— Your goal —
Please state how many lines below include the word "wrong"; the reply should be the number only.

[[ Supplied material open ]]

(** What was answered, what is being fetched and what the loop has not come
    to make up the page. *)
Definition order_inv (b : PageBuild) : Prop :=
  build_inv b ∧ pageURL b = url ∧
  (∀ s, s ∈ todo b → s ≠ kWebUIJSURL → spec (Resolve url s) = s) ∧
  (∃ answered, (∀ u, subresources b !! u = if decide (u ∈ answered) then Some (content u) else None) ∧
     answered ++ fetching b ++ (Resolve url <$> filter (λ s, s ≠ kWebUIJSURL) (todo b)) ≡ₚ
     page_urls url html) ∧
  webUIHTML b = (if pendingSubresourceCount b =? 0 then flattenHTML html (subresources b) else html).

Lemma order_step b e b' :
  order_inv b → pendingSubresourceCount b ≠ 0 → answered_step content b e b' → order_inv b'.
Proof using canonical no_imports.
  intros (Hi & Hu & Hcan & (answered & Hsub & Hperm) & Hh) Hp [Hrun Hans].
  rewrite (proj2 (Z.eqb_neq _ _) Hp) in Hh. unfold build_step in Hrun.
  destruct e as [|n s]; cbn [run_build_event] in Hrun.
  - destruct (todo b) as [|s rest] eqn:Ht.
    { unfold loop_round, the_build, gets, mbind, M_bind in Hrun. rewrite Ht in Hrun.
      injection Hrun as <-. split_and!; [done|done|by rewrite Ht|exists answered; by rewrite Ht|].
      by rewrite (proj2 (Z.eqb_neq _ _) Hp). }
    assert (Hwp : wp loop_round (λ _ b', order_inv b') b).
    { apply (wp_loop_round b s rest (webUIHTML b)); [done|done| |].
      - destruct (decide (s = kWebUIJSURL)) as [->|Hs]; [by rewrite bool_decide_eq_true_2|].
        rewrite Hu, (bool_decide_eq_true_2 (spec _ = s)), orb_true_r; [done|].
        apply Hcan; [apply list_elem_of_here|done].
      - intros b1 Hi1 H1 H2 H3 H4 H5 H6. split_and!; [done|congruence| | |].
        + rewrite H3. intros s' Hs'. apply Hcan. by apply list_elem_of_further.
        + exists answered. split; [by rewrite H4|]. rewrite H5, H3, <-Hperm, Hu.
          rewrite filter_cons. case_bool_decide as Hs.
          * rewrite decide_False by (by intros []). by rewrite app_nil_r.
          * rewrite decide_True by done. cbn. solve_Permutation.
        + by rewrite H6, Hh. }
    unfold wp in Hwp. by rewrite Hrun in Hwp.
  - destruct (fetching b !! n) as [u|] eqn:Hn; [|done]. cbn in Hans. injection Hans as Hans.
    assert (Hwp : wp (deliver n s) (λ _ b', order_inv b') b).
    { apply (wp_deliver n s b u _ Hi Hn); [intros Hcss; by eapply deliver_ends|].
      assert (Himp : (if isCSSSubresourceURL u then
        set_enumeration (matchesInString "@import url(" ");" s) else []) = []).
      { destruct (isCSSSubresourceURL u) eqn:Hcss; [|done]. rewrite <-Hans. by apply no_imports. }
      rewrite Himp. intros b1 Hi1 H1 H2 H3 H4 H5 H6. cbn in H4. rewrite app_nil_r in H4.
      split_and!; [done|congruence|by rewrite H3| |].
      - exists (u :: answered). split.
        + intros v. rewrite H5. destruct (decide (u = v)) as [<-|Hne].
          * rewrite lookup_insert, decide_True by done. by rewrite decide_True, Hans by apply list_elem_of_here.
          * rewrite lookup_insert_ne, Hsub by done. destruct (decide (v ∈ answered)).
            { by rewrite decide_True by (by apply list_elem_of_further). }
            rewrite decide_False; [done|]. by intros [|]%elem_of_cons.
        + rewrite H3, H4, <-Hperm. rewrite (delete_Permutation (fetching b) n u Hn) at 2.
          cbn. solve_Permutation.
      - by rewrite (H6 eq_refl), Hh. }
    unfold wp in Hwp. by rewrite Hrun in Hwp.
Qed.

Lemma order_step_any b e b' : order_inv b → answered_step content b e b' → order_inv b'.
Proof using canonical no_imports.
  intros Ho Hstep. destruct (decide (pendingSubresourceCount b = 0)) as [Hz|]; [|by eapply order_step].
  pose proof Ho as ([Hp _] & _). rewrite Hz in Hp.
  pose proof (zlen_nonneg (todo b)). pose proof (zlen_nonneg (fetching b)).
  assert (todo b = []) as Ht by (apply zlen_zero_nil; lia).
  assert (fetching b = []) as Hf by (apply zlen_zero_nil; lia).
  destruct Hstep as [Hrun Hans]. destruct e as [|n s].
  - unfold build_step, run_build_event, loop_round, the_build, gets, mbind, M_bind in Hrun.
    rewrite Ht in Hrun. by injection Hrun as <-.
  - by rewrite Hf in Hans.
Qed.

End order.

Section imports.
Context `{PB : PageBuilderEnv} {LAWS : PageBuilderLaws}.

(** The style sheet [css] of [u] is answered [n] times. *)
Fixpoint answer_again (css : string) (n : nat) : M PageBuild unit :=
  match n with O => mret tt | S n => deliver 0 css;; answer_again css n end.

(** C40: A style sheet that imports itself is fetched again with every answer: the
    completion handler is never called. *)
Theorem circular_import_never_completes b u css s n :
  build_inv b → todo b = [] → fetching b = [u] →
  isCSSSubresourceURL u = true → matchesInString "@import url(" ");" css = [s] → s ≠ "" →
  Resolve u s = u →
  ∃ b', answer_again css n b = Ok (tt, b') ∧ fetching b' = [u] ∧ completions b' = [].
Proof using All.
  intros Hi Ht Hf Hcss Hm Hs Hres. apply wp_run_unit.
  assert (Henum : set_enumeration [s] = [s]).
  { destruct (law_enumeration [s]) as [Hnd Hin]. apply Permutation_singleton_r.
    apply NoDup_Permutation; [done|apply NoDup_singleton|done]. }
  assert (Hc : ∀ b', build_inv b' → fetching b' = [u] → completions b' = []).
  { intros b' [Hp' Hc'] Hf'. rewrite Hc', (proj2 (Z.eqb_neq _ _)); [done|].
    pose proof (zlen_nonneg (todo b')). rewrite Hp', Hf'. unfold zlen at 2. cbn. lia. }
  revert b Hi Ht Hf. induction n as [|n IH]; intros b Hi Ht Hf; cbn [answer_again]; wp_simp.
  { split; [done|by apply Hc]. }
  apply (wp_deliver 0 css b u _ Hi); [by rewrite Hf| |].
  { intros _. rewrite Hm. cbn. by rewrite bool_decide_eq_false_2. }
  rewrite Hcss, Hm, Henum. cbn. rewrite Hres.
  intros b' Hi' _ _ Ht' Hf' _ _. apply IH; [done|congruence|]. by rewrite Hf', Hf.
Qed.
End imports.

(** ** Concrete texts

    The matches of the regular expression are found by searching for the
    prefix and then for the suffix; a set keeps the order of its elements; a
    URL of the web is a style sheet when its host is "css".  The examples are
    in the manner of crw_web_ui_page_builder_unittest.mm, and show the pages
    the builder gets wrong. *)

Module ToyPage.
#[local] Existing Instance Toy.env.

Fixpoint between (fuel : nat) (prefix suffix s : string) : list string :=
  match fuel with
  | O => []
  | S fuel =>
      match string_find prefix s with
      | None => []
      | Some i =>
          let r := string_drop (i + String.length prefix) s in
          match string_find suffix r with
          | None => []
          | Some k => string_take k r :: between fuel prefix suffix (string_drop (k + String.length suffix) r)
          end
      end
  end.

#[export] Instance toy_builder : PageBuilderEnv := {
  matchesInString prefix suffix s := between (String.length s) prefix suffix s;
  set_enumeration := remove_dups;
  FileExtension u := if bool_decide (url_host u = "css") then ".css" else ".js";
  webUIJavaScript := "messaging";
}.
#[export] Instance toy_builder_laws : PageBuilderLaws.
Proof. split. intros l. split; [apply NoDup_remove_dups|intros x; apply elem_of_remove_dups]. Qed.

Definition script (src : string) : string := kJSTagPrefix +:+ src +:+ kJSTagSuffix.
Definition style (href : string) : string := kCSSTagPrefix +:+ href +:+ kCSSTagSuffix.

Fixpoint run_all (l : list BuildEvent) : M PageBuild unit :=
  match l with [] => mret tt | e :: l => run_build_event e;; run_all l end.
(** What the completion handler was given, or why the build ended. *)
Definition build (url : GURL) (html : string) (l : list BuildEvent) : list string + crash :=
  match (buildWebUIPageForHTML;; run_all l) (PageBuild_new url html) with
  | Ok (_, b) => inl (completions b)
  | Crash c => inr c
  end.

Definition page_url : GURL := Toy.web "h" "p".

Example BuildSimplePage : build page_url "<html></html>" [] = inl ["<html></html>"].
Proof. by vm_compute. Qed.

Example BuildPageWithJSSubresource :
  build page_url (script "wh/") [Round; Answer 0 "code"] = inl ["<script>code</script>"].
Proof. by vm_compute. Qed.

Example BuildPageWithCSSSubresource :
  build (Toy.web "css" "p") (style "wcss/") [Round; Answer 0 "b{}"] = inl ["<style>b{}</style>"].
Proof. by vm_compute. Qed.

(** ** Pages it gets wrong *)

(** The URLs of both scripts are replaced by longer ones.  The second is
    looked for in as many characters as the page had at first, which do not
    reach it any more: its tag is not replaced by its text. *)
Definition far : GURL := Toy.web "a.host.with.a.name.that.is.long" "p".
Theorem late_tags_are_not_inlined :
  build far (script "a" +:+ script "b") [Round; Round; Answer 0 "code"; Answer 0 "code"] =
  inl ["<script>code</script>" +:+ script "b"].
Proof. by vm_compute. Qed.

(** The URLs are replaced by shorter ones: the second range is longer than the
    page, which raises an exception. *)
Theorem shorter_urls_raise :
  build page_url (script "scripts/one.js" +:+ script "scripts/two.js") [Round; Round] =
  inr ObjCException.
Proof. by vm_compute. Qed.

(** A name that is part of another one is replaced there too. *)
Theorem names_within_names :
  build page_url (script "a" +:+ script "la") [Round; Round; Answer 0 "code"; Answer 0 "code"] =
  inl ["<script>code</script>" +:+ script "lwh/"].
Proof. by vm_compute. Qed.

(** ** The theorems on a page *)

Definition state_of (d : PageBuild) (r : res (unit * PageBuild)) : PageBuild :=
  match r with Ok (_, b) => b | Crash _ => d end.
Lemma ok_state d r : is_ok r = true → r = Ok (tt, state_of d r).
Proof. by destruct r as [[[] b]|]. Qed.

Definition simple_page : string := script "wh/".
Definition begun : PageBuild :=
  state_of (PageBuild_new page_url simple_page) (buildWebUIPageForHTML (PageBuild_new page_url simple_page)).
Definition asked : PageBuild := state_of begun (run_build_event Round begun).
Definition answered : PageBuild := state_of asked (run_build_event (Answer 0 "code") asked).

Lemma begun_run : buildWebUIPageForHTML (PageBuild_new page_url simple_page) = Ok (tt, begun).
Proof. apply ok_state. by vm_compute. Qed.
Lemma answered_reachable : reachable (answered_step (λ _, "code")) begun answered.
Proof.
  apply (reach_step _ _ asked (Answer 0 "code")).
  - apply (reach_step _ _ begun Round); [apply reach_refl|]. split; [|done].
    apply (ok_state begun). by vm_compute.
  - split; [|by vm_compute]. apply (ok_state asked). by vm_compute.
Qed.
Lemma answered_build : build_reachable page_url simple_page answered.
Proof.
  exists begun. split; [apply begun_run|].
  apply (reach_step _ _ asked (Answer 0 "code")).
  - apply (reach_step _ _ begun Round); [apply reach_refl|]. apply (ok_state begun). by vm_compute.
  - apply (ok_state asked). by vm_compute.
Qed.

Lemma simple_page_urls :
  set_enumeration (matchesInString kJSTagPrefix kJSTagSuffix simple_page ++
    matchesInString kCSSTagPrefix kCSSTagSuffix simple_page) = ["wh/"].
Proof. by vm_compute. Qed.

Lemma page_is_completed_once_witness :
  completions answered =
  (if bool_decide (todo answered = [] ∧ fetching answered = []) then [webUIHTML answered] else []).
Proof. apply (page_is_completed_once page_url simple_page), answered_build. Defined.


(** A style sheet that imports its own URL. *)
Definition style_url : GURL := Toy.web "css" "".
Definition circular : PageBuild :=
  MkBuild style_url 0 "" 1 ∅ [] [style_url] [].
Lemma circular_import_never_completes_witness :
  ∃ b', answer_again "@import url(a);" 7 circular = Ok (tt, b') ∧ fetching b' = [style_url] ∧
    completions b' = [].
Proof.
  apply (circular_import_never_completes circular style_url "@import url(a);" "a" 7).
  - split; done.
  - done.
  - done.
  - by vm_compute.
  - by vm_compute.
  - done.
  - by vm_compute.
Defined.
End ToyPage.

[[ Supplied material closed ]]

— Answer to this task —
2